Delight in these tender and flavorful cranberry orange biscuits, perfect for a cozy breakfast or brunch.
Preheat your oven to 375°F (190°C) and line a baking sheet with parchment paper.
Using parchment paper prevents sticking and makes cleanup easier.
In a small bowl, whisk together the yogurt and egg until smooth. Set aside.
Ensure the yogurt and egg are at room temperature for better mixing.
In a large bowl, combine the flour, baking powder, baking soda, and salt. Mix well.
Sifting the dry ingredients can help achieve a lighter biscuit texture.
Cut the cold butter into the dry ingredients using a pastry cutter until the mixture resembles coarse crumbs.
Cold butter is key to creating flaky layers in the biscuits.

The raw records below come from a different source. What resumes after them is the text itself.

(** C8, amended.  [preprocess] has no error condition: for every frame,
    zero-area ones included, and every model size it returns.  For a frame
    of width 0 and positive height [xRatio] is [Infinity] and [yRatio] is
    1; for height 0 and positive width [xRatio] is 1 and [yRatio] is
    [Infinity]; for a 0 x 0 frame both are NaN. *)
Theorem C8_preprocess_never_fails (f : Preprocessor.frame) (modelWidth modelHeight : nat)
  (w : world) :
  exists input xRatio yRatio w',
    preprocess f modelWidth modelHeight w = (Returned (input, xRatio, yRatio), w') /\
    (Preprocessor.width f = 0%nat -> (0 < Preprocessor.height f)%nat ->
     (Z.of_nat (Preprocessor.height f) < 2 ^ 53)%Z ->
     xRatio = Number.infinity /\ yRatio = Number.one) /\
    (Preprocessor.height f = 0%nat -> (0 < Preprocessor.width f)%nat ->
     (Z.of_nat (Preprocessor.width f) < 2 ^ 53)%Z ->
     xRatio = Number.one /\ yRatio = Number.infinity) /\
    (Preprocessor.width f = 0%nat -> Preprocessor.height f = 0%nat ->
     xRatio = Number.nan /\ yRatio = Number.nan).
Proof.
  destruct (preprocess_returns f modelWidth modelHeight w)
    as (input & x & y & w' & Hrun & Hpure).
  exists input, x, y, w'. split; [exact Hrun|].
  destruct (PreprocessorFacts.preprocess_some f modelWidth modelHeight)
    as (p & r & _ & _ & _ & _ & E).
  rewrite E in Hpure. injection Hpure as _ <- <-.
  split; [|split].
  - intros Hw Hh Hb. rewrite Hw. cbn [Nat.max].
    destruct (NumberFacts.of_nat_finite Hh Hb) as (mh & eh & Eh).
    split.
    + rewrite Eh. reflexivity.
    + now apply NumberFacts.div_of_nat_self.
  - intros Hh Hw Hb. rewrite Hh, Nat.max_0_r.
    destruct (NumberFacts.of_nat_finite Hw Hb) as (mw & ew & Ew).
    split.
    + now apply NumberFacts.div_of_nat_self.
    + rewrite Ew. reflexivity.
  - intros -> ->. split; reflexivity.
Qed.
(** * Academic-Search-TestLab: the book-information test bench

    A shallow embedding of [src/app/page.tsx] (the [Home] component): the
    API-key list, the five question slots, the per-slot request life cycle
    ([processQuestion]), the "run all" fan-out ([handleSubmitAll]) and the
    clean-up of the model's answer before [JSON.parse].

    Strings are Rocq [string]s read as the UTF-8 bytes of the JavaScript
    string.  The component state of React is one record; the handlers are
    functions on it.  The five slot objects are created once and only ever
    mutated in place (every [[...questions]] copies the array, never an
    element), so the array of slots is one shared store: an update of
    [newQuestions[index]] is an [alter] at [index] of that store. *)

From Stdlib Require Import Ascii String.
From stdpp Require Import base list sets strings.

Local Open Scope string_scope.
Set Warnings "-register-all,-clear-no-such-hyp".

(** ** JavaScript strings *)

Module JsString.

(** [!!s]: a string is truthy when it is not empty. *)
Definition truthy (s : string) : bool :=
  match s with
  | EmptyString => false
  | String _ _ => true
  end.

(** The white space and line terminators of ECMAScript, as UTF-8 byte
    sequences of one, two and three bytes:
    TAB, LF, VT, FF, CR and SPACE; U+00A0; U+1680, U+2000..U+200A, U+2028,
    U+2029, U+202F, U+205F, U+3000 and U+FEFF. *)
Definition ws1 (c : ascii) : bool :=
  existsb (N.eqb (N_of_ascii c)) [9; 10; 11; 12; 13; 32]%N.

Definition ws2 (c1 c2 : ascii) : bool :=
  N.eqb (N_of_ascii c1) 194 && N.eqb (N_of_ascii c2) 160.

Definition ws3 (c1 c2 c3 : ascii) : bool :=
  existsb (λ t : N * N * N,
             N.eqb (N_of_ascii c1) t.1.1 && N.eqb (N_of_ascii c2) t.1.2
             && N.eqb (N_of_ascii c3) t.2)
    [(225, 154, 128); (226, 128, 128); (226, 128, 129); (226, 128, 130);
     (226, 128, 131); (226, 128, 132); (226, 128, 133); (226, 128, 134);
     (226, 128, 135); (226, 128, 136); (226, 128, 137); (226, 128, 138);
     (226, 128, 168); (226, 128, 169); (226, 128, 175); (226, 129, 159);
     (227, 128, 128); (239, 187, 191)]%N.

(** [String.prototype.trimStart]. *)
Fixpoint trimStart (s : string) : string :=
  match s with
  | String c1 r1 =>
      if ws1 c1 then trimStart r1 else
      match r1 with
      | String c2 r2 =>
          if ws2 c1 c2 then trimStart r2 else
          match r2 with
          | String c3 r3 => if ws3 c1 c2 c3 then trimStart r3 else s
          | EmptyString => s
          end
      | EmptyString => s
      end
  | EmptyString => s
  end.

Stir in the cranberries, sugar, and orange zest until evenly distributed.
Tossing the cranberries in a bit of flour can prevent them from sinking.
Pour the yogurt mixture into the dry ingredients and gently mix until a soft dough forms. Avoid overmixing.

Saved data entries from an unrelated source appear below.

(** * AutoMakerBackend: the printer/camera relay, embedded and verified

    Shallow embedding of [Printer-Controller/app/main.py] (and of the older
    [python/app/main.py], whose printer endpoints are textually the same):
    Python [bytes] are lists of [byte], Python [str] is [string], integers
    are [Z], and the endpoints run in a small state-and-exception monad
    whose state records the HTTP requests sent upstream and what was
    printed or logged. *)

From Stdlib Require Import ZArith NArith String Ascii Strings.Byte Bool List Lia.
From Stdlib Require Import DecimalString SpecFloat.
Import ListNotations.
Open Scope Z_scope.

(** ** Python [bytes] *)

Module PyBytes.

Definition bytes := list byte.

(** [buf.startswith(sub)] *)
Fixpoint startswith (sub buf : bytes) : bool :=
  match sub, buf with
  | [], _ => true
  | _ :: _, [] => false
  | a :: sub', b :: buf' => Byte.eqb a b && startswith sub' buf'
  end.

(** [buf.find(sub)] scanning from offset [i]: lowest index of an occurrence,
    [-1] when there is none. *)
Fixpoint find_from (sub buf : bytes) (i : Z) : Z :=
  if startswith sub buf then i
  else match buf with
       | [] => -1
       | _ :: buf' => find_from sub buf' (i + 1)
       end.

Definition find (buf sub : bytes) : Z := find_from sub buf 0.

(** [sub in buf] *)
Definition contains (sub buf : bytes) : bool := negb (find buf sub =? -1).

(** Normalisation of a slice index against a length, as Python does it:
    negative indices count from the end, everything is clamped. *)
Definition clamp (len i : Z) : Z :=
  if i <? 0 then Z.max (i + len) 0 else Z.min i len.

(** [buf[lo:hi]] *)
Definition slice (buf : bytes) (lo hi : Z) : bytes :=
  let len := Z.of_nat (length buf) in
  let lo' := clamp len lo in
  let hi' := clamp len hi in
  firstn (Z.to_nat (hi' - lo')) (skipn (Z.to_nat lo') buf).

(** [buf[lo:]] *)
Definition slice_from (buf : bytes) (lo : Z) : bytes :=
  skipn (Z.to_nat (clamp (Z.of_nat (length buf)) lo)) buf.

(** Index of the first occurrence as an optional natural number; used only
    to reason about [find]. *)
Fixpoint index_of (sub buf : bytes) : option nat :=
  if startswith sub buf then Some 0%nat
  else match buf with
       | [] => None
       | _ :: buf' => option_map S (index_of sub buf')
       end.

End PyBytes.
Import PyBytes.

(** ** The frame extractor: the loop of [get_camera_frame] *)

(** JPEG start-of-image and end-of-image markers, [b'\xff\xd8'] and
    [b'\xff\xd9']. *)
Definition SOI : bytes := [xff; xd8].
Definition EOI : bytes := [xff; xd9].

(** How the [for chunk in response.iter_content(...)] loop ends: by the
    [return frame] inside it, with the local [buffer] as it was last
    assigned, or by running out of chunks. *)
Inductive scan : Type :=
| Emitted (frame : bytes) (buffer : bytes)
| Exhausted (buffer : bytes).

(** Lines 78-91.  [buffer] is the accumulator on entry to the iteration. *)
Fixpoint iter_content_loop (delimiter buffer : bytes) (chunks : list bytes)
  : scan :=
  match chunks with
  | [] => Exhausted buffer
  | chunk :: rest =>
      let buffer := buffer ++ chunk in
      if contains delimiter buffer then
        let frame_start := find buffer SOI in
        let frame_end := find buffer EOI in
        if negb (frame_start =? -1) && negb (frame_end =? -1) then
          let frame := slice buffer frame_start (frame_end + 2) in
          let buffer := slice_from buffer (frame_end + 2) in
          Emitted frame buffer
        else iter_content_loop delimiter buffer rest
      else iter_content_loop delimiter buffer rest
  end.

(** The test that makes an iteration return. *)
Definition ready (delimiter buffer : bytes) : bool :=
  contains delimiter buffer
  && negb (find buffer SOI =? -1) && negb (find buffer EOI =? -1).

(** A complete JPEG span in the sense of the specification: a start marker
    at [s] and an end marker at [e] with [s < e]. *)
Definition complete_span (buf : bytes) (s e : nat) : Prop :=
  (s < e)%nat /\
  startswith SOI (skipn s buf) = true /\
  startswith EOI (skipn e buf) = true.

Definition is_frame (f : bytes) : Prop :=
  startswith SOI f = true /\ startswith (rev EOI) (rev f) = true.

(** "--frame" *)
Definition delim_frame : bytes := [x2d; x2d; x66; x72; x61; x6d; x65].

(** ** Python [str]

    Text is modelled over the code points U+0000..U+00FF, one [ascii] per
    code point. *)

Module PyStr.
Local Open Scope string_scope.

Definition in_range (lo hi n : N) : bool := ((lo <=? n) && (n <=? hi))%N.

(** [c.lower()]: A-Z and the upper-case letters of the Latin-1 supplement
    (U+00C0..U+00DE but the multiplication sign U+00D7) move up by 32. *)
Definition lower_char (c : ascii) : ascii :=
  let n := N_of_ascii c in
  if in_range 65 90 n || (in_range 192 222 n && negb (n =? 215)%N)
  then ascii_of_N (n + 32) else c.

(** [s.lower()] *)
Fixpoint lower (s : string) : string :=
  match s with
  | EmptyString => EmptyString
  | String c s' => String (lower_char c) (lower s')
  end.

(** [c.isspace()] *)
Definition isspace (c : ascii) : bool :=
  let n := N_of_ascii c in
  in_range 9 13 n || in_range 28 32 n || (n =? 133)%N || (n =? 160)%N.

Fixpoint lstrip (s : string) : string :=
  match s with
  | EmptyString => EmptyString
  | String c s' => if isspace c then lstrip s' else s
  end.

Fixpoint rstrip (s : string) : string :=
  match s with
  | EmptyString => EmptyString
  | String c s' =>
      match rstrip s' with
      | EmptyString => if isspace c then EmptyString else String c EmptyString
      | r => String c r
      end
  end.

(** [s.strip()] *)
Definition strip (s : string) : string := rstrip (lstrip s).

(** [s.startswith(sub)] *)
Fixpoint startswith (sub s : string) : bool :=
  match sub, s with
  | EmptyString, _ => true
  | String _ _, EmptyString => false
  | String a sub', String b s' => Ascii.eqb a b && startswith sub' s'
  end.

(** [sub in s] *)
Fixpoint str_in (sub s : string) : bool :=
  startswith sub s
  || match s with
     | EmptyString => false
     | String _ s' => str_in sub s'
     end.

(** [s.split(sep)] for a non-empty [sep]: [skip] counts the characters of a
    separator just matched that are still to be passed over, [cur] is the
    current piece, reversed. *)
Fixpoint split_go (sep s : string) (skip : nat) (cur : list ascii)
  : list string :=
  match s with
  | EmptyString => [string_of_list_ascii (rev cur)]
  | String c s' =>
      match skip with
      | S k => split_go sep s' k cur
      | O =>
          if startswith sep s
          then string_of_list_ascii (rev cur)
               :: split_go sep s' (String.length sep - 1) []
          else split_go sep s' 0 (c :: cur)
      end
  end.

Definition split (s sep : string) : list string := split_go sep s 0 [].

(** [sep.join(items)] on strings *)
Fixpoint join (sep : string) (items : list string) : string :=
  match items with
  | [] => EmptyString
  | [x] => x
  | x :: rest => x ++ sep ++ join sep rest
  end.

(** UTF-8 of one code point below 256. *)
Definition encode_char (c : ascii) : bytes :=
  let n := N_of_ascii c in
  if (n <? 128)%N then [byte_of_ascii c]
  else [byte_of_ascii (ascii_of_N (192 + n / 64));
        byte_of_ascii (ascii_of_N (128 + n mod 64))].

(** [s.encode()] *)
Fixpoint encode (s : string) : bytes :=
  match s with
  | EmptyString => []
  | String c s' => (encode_char c ++ encode s')%list
  end.

(** [str(n)] for an [int] *)
Definition str_int (n : Z) : string := NilZero.string_of_int (Z.to_int n).

End PyStr.

(** ** Values, exceptions and HTTP objects *)

(** A parsed JSON document, i.e. the Python value [response.json()] returns
    and the dicts the endpoints build.  A dict keeps its items in insertion
    order. *)
#[warnings="-register-all"]
Inductive json : Type :=
| JNone
| JBool (b : bool)
| JInt (n : Z)
| JFloat (x : spec_float)
| JStr (s : string)
| JList (items : list json)
| JDict (items : list (string * json)).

The dough should be slightly sticky but manageable.
On a floured surface, roll or pat the dough to about 3/4 inch thickness. Cut into circles using a biscuit cutter.
Dip the biscuit cutter in flour to prevent sticking.
Place the biscuits on the prepared baking sheet and bake for 15-20 minutes or until golden brown.
Rotate the baking sheet halfway through for even baking.
Brush the warm biscuits with melted butter and sprinkle with powdered sugar before serving.
Serve warm for the best flavor and texture.